■ WHAT THE TASK REQUIRES
When the line containing "(* ===== verification/Addr.v ===== *)" appears in the entries below, begin printing there and stop after the line containing "then None else Some (v, r)."; print each of those lines exactly and no other line.
(Beginning of WORKING DATA)
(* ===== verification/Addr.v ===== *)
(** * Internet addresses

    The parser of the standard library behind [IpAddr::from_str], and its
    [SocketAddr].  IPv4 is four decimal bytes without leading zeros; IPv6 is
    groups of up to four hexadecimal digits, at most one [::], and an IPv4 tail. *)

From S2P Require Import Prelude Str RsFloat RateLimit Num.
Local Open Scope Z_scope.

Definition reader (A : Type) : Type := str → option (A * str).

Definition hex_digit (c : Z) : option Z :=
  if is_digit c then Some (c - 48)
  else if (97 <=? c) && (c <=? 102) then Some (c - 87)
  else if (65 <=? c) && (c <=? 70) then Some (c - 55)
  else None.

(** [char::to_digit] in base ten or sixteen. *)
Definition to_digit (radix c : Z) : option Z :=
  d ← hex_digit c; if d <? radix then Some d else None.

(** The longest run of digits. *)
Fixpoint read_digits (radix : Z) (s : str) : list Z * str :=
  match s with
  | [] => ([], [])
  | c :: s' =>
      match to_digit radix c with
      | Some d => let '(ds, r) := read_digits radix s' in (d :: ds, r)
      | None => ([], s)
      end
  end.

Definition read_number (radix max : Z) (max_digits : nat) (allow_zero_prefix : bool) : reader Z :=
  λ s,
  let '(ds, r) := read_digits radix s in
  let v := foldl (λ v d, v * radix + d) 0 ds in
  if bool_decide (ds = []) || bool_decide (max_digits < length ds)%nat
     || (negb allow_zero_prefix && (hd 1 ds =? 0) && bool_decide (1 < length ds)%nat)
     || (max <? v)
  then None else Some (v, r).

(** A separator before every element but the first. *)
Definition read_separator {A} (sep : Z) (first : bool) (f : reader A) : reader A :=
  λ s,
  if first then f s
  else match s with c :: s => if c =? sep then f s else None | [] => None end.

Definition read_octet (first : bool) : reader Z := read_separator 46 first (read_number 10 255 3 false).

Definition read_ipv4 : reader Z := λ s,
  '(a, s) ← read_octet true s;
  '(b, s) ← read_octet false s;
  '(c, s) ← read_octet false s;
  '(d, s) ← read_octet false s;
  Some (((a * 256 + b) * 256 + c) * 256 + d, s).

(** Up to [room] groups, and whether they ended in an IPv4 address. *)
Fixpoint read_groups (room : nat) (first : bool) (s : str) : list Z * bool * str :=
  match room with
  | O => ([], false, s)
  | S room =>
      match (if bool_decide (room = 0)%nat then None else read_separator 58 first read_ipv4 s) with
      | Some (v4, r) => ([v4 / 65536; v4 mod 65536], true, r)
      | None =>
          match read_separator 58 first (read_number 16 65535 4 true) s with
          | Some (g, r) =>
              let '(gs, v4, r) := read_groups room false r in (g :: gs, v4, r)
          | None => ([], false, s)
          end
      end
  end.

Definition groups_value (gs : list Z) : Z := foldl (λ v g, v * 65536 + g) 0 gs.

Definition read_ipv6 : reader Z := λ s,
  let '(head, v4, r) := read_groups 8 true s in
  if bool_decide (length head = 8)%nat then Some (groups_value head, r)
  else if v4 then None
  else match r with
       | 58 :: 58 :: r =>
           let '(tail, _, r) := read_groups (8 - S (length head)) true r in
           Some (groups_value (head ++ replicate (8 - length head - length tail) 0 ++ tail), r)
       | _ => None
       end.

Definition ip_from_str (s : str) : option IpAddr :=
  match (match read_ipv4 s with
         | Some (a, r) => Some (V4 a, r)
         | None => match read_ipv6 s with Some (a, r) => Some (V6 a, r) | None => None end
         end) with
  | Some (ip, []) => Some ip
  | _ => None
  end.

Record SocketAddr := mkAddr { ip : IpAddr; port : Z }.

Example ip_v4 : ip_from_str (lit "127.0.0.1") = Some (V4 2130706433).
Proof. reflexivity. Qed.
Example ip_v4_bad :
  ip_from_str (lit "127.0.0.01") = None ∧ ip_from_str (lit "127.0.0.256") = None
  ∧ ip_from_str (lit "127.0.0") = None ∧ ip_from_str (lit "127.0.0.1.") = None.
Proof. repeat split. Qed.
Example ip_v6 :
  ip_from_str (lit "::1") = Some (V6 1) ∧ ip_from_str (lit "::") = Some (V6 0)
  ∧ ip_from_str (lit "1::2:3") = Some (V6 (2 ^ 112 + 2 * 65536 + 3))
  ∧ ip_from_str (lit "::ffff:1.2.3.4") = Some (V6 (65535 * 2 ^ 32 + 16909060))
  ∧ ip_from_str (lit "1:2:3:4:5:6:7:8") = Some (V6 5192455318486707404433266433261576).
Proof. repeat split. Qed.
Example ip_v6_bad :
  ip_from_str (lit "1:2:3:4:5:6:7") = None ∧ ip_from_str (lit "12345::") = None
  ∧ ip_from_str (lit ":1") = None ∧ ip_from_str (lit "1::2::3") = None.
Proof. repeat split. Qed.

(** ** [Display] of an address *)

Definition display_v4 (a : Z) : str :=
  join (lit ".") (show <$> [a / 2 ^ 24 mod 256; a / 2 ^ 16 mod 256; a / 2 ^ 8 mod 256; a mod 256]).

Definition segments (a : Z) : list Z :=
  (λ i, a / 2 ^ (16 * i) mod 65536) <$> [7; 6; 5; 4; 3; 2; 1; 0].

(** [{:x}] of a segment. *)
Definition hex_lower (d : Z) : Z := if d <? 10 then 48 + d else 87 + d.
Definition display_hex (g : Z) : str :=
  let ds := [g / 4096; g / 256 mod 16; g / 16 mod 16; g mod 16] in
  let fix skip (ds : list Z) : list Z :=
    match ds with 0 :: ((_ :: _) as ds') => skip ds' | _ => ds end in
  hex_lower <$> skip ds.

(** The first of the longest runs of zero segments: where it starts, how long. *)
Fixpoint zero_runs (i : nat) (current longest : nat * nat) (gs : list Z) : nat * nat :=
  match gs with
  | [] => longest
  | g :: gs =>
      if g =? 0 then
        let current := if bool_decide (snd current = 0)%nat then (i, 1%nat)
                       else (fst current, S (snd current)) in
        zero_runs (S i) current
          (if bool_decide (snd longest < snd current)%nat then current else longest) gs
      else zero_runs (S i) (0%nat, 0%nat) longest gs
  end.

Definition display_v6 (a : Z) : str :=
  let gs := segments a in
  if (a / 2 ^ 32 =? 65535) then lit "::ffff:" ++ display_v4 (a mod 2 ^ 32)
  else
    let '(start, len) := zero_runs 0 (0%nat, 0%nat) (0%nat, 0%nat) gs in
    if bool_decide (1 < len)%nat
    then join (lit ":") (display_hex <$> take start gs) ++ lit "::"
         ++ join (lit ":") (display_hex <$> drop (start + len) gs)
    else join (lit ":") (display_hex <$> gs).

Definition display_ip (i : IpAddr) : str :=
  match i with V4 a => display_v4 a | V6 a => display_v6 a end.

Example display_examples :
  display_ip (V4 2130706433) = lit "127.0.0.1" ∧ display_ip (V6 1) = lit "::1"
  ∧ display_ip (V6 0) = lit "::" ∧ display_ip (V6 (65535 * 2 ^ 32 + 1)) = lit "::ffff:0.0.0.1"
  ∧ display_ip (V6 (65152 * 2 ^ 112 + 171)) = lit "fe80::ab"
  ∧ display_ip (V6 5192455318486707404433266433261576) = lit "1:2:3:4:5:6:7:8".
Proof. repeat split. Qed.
(End of WORKING DATA)
(Beginning of WORKING DATA)
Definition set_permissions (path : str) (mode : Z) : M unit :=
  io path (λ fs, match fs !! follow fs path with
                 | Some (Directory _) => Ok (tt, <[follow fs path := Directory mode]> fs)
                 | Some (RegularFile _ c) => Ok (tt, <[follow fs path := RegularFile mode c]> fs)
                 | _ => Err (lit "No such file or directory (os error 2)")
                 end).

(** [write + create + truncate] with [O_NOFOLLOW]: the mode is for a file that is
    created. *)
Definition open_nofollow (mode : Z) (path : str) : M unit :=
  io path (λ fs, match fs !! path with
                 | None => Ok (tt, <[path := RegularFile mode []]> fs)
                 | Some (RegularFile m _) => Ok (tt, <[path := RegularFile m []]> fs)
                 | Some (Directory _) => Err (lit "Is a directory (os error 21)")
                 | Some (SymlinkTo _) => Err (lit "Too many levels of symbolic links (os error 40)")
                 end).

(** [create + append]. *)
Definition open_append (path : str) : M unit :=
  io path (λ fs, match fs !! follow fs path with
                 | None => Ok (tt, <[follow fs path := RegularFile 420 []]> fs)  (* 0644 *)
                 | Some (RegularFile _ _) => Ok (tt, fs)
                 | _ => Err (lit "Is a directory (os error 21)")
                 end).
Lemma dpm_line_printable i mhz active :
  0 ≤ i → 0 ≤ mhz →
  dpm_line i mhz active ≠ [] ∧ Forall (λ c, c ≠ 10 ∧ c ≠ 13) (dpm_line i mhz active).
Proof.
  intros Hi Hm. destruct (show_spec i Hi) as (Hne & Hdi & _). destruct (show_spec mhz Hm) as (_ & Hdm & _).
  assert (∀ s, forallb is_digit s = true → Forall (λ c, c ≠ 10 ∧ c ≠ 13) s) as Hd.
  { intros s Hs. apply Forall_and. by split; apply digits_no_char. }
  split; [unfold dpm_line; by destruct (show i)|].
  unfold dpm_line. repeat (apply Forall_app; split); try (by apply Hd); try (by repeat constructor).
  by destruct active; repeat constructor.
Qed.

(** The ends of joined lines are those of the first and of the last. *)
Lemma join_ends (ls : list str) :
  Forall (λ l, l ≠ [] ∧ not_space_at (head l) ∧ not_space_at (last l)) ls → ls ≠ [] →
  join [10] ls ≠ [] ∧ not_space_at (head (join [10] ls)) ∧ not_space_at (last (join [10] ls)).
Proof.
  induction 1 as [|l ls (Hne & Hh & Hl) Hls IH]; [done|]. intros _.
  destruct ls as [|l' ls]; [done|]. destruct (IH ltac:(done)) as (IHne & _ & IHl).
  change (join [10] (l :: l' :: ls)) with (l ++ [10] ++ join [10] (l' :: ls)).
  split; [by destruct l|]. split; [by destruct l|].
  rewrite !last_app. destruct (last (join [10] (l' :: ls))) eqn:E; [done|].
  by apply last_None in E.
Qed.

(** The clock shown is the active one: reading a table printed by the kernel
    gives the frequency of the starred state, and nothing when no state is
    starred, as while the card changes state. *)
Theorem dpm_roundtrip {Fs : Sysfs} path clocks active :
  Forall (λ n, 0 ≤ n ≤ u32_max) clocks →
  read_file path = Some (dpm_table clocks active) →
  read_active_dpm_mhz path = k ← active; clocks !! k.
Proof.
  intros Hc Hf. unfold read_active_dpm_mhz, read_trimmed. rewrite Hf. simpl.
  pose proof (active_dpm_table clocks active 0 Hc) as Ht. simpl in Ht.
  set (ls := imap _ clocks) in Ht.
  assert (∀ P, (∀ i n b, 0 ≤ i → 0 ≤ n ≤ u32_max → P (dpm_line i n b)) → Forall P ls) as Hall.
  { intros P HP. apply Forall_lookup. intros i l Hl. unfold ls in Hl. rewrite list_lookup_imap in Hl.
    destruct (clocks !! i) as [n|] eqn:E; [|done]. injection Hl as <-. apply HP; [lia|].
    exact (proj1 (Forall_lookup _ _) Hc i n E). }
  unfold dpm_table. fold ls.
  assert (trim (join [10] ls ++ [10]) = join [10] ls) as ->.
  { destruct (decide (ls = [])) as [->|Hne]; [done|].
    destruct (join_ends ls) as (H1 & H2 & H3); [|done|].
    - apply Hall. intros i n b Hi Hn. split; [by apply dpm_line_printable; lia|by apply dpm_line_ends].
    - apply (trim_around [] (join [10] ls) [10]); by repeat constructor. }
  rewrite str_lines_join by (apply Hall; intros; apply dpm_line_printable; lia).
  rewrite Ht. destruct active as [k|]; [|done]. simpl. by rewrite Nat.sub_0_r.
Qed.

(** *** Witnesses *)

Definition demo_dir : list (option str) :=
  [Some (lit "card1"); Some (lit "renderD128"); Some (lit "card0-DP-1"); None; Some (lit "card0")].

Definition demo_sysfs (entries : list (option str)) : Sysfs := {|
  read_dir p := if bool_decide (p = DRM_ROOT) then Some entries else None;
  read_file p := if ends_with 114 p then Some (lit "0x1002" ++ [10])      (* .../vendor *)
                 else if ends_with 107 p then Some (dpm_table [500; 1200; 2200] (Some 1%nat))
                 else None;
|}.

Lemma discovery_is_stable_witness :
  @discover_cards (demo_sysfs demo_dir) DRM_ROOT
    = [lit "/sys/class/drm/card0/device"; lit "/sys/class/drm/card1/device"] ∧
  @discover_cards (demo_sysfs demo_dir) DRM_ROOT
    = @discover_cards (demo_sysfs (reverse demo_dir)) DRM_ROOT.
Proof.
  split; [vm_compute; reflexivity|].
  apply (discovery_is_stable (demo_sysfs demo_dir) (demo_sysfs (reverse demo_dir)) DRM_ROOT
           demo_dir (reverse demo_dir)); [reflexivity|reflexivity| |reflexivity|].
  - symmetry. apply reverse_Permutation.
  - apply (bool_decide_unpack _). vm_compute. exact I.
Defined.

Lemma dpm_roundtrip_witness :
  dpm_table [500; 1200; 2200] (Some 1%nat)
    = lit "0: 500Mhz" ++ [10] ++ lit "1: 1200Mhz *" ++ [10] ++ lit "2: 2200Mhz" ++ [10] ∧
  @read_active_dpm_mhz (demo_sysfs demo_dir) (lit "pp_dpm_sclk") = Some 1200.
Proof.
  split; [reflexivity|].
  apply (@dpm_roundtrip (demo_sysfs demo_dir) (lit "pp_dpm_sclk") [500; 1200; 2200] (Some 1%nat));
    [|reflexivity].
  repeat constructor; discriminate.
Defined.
(End of WORKING DATA)
■ OUTPUT BELOW
(* ===== verification/Addr.v ===== *)
(** * Internet addresses

    The parser of the standard library behind [IpAddr::from_str], and its
    [SocketAddr].  IPv4 is four decimal bytes without leading zeros; IPv6 is
    groups of up to four hexadecimal digits, at most one [::], and an IPv4 tail. *)

From S2P Require Import Prelude Str RsFloat RateLimit Num.
Local Open Scope Z_scope.

Definition reader (A : Type) : Type := str → option (A * str).

Definition hex_digit (c : Z) : option Z :=
  if is_digit c then Some (c - 48)
  else if (97 <=? c) && (c <=? 102) then Some (c - 87)
  else if (65 <=? c) && (c <=? 70) then Some (c - 55)
  else None.

(** [char::to_digit] in base ten or sixteen. *)
Definition to_digit (radix c : Z) : option Z :=
  d ← hex_digit c; if d <? radix then Some d else None.

(** The longest run of digits. *)
Fixpoint read_digits (radix : Z) (s : str) : list Z * str :=
  match s with
  | [] => ([], [])
  | c :: s' =>
      match to_digit radix c with
      | Some d => let '(ds, r) := read_digits radix s' in (d :: ds, r)
      | None => ([], s)
      end
  end.

Definition read_number (radix max : Z) (max_digits : nat) (allow_zero_prefix : bool) : reader Z :=
  λ s,
  let '(ds, r) := read_digits radix s in
  let v := foldl (λ v d, v * radix + d) 0 ds in
  if bool_decide (ds = []) || bool_decide (max_digits < length ds)%nat
     || (negb allow_zero_prefix && (hd 1 ds =? 0) && bool_decide (1 < length ds)%nat)
     || (max <? v)
  then None else Some (v, r).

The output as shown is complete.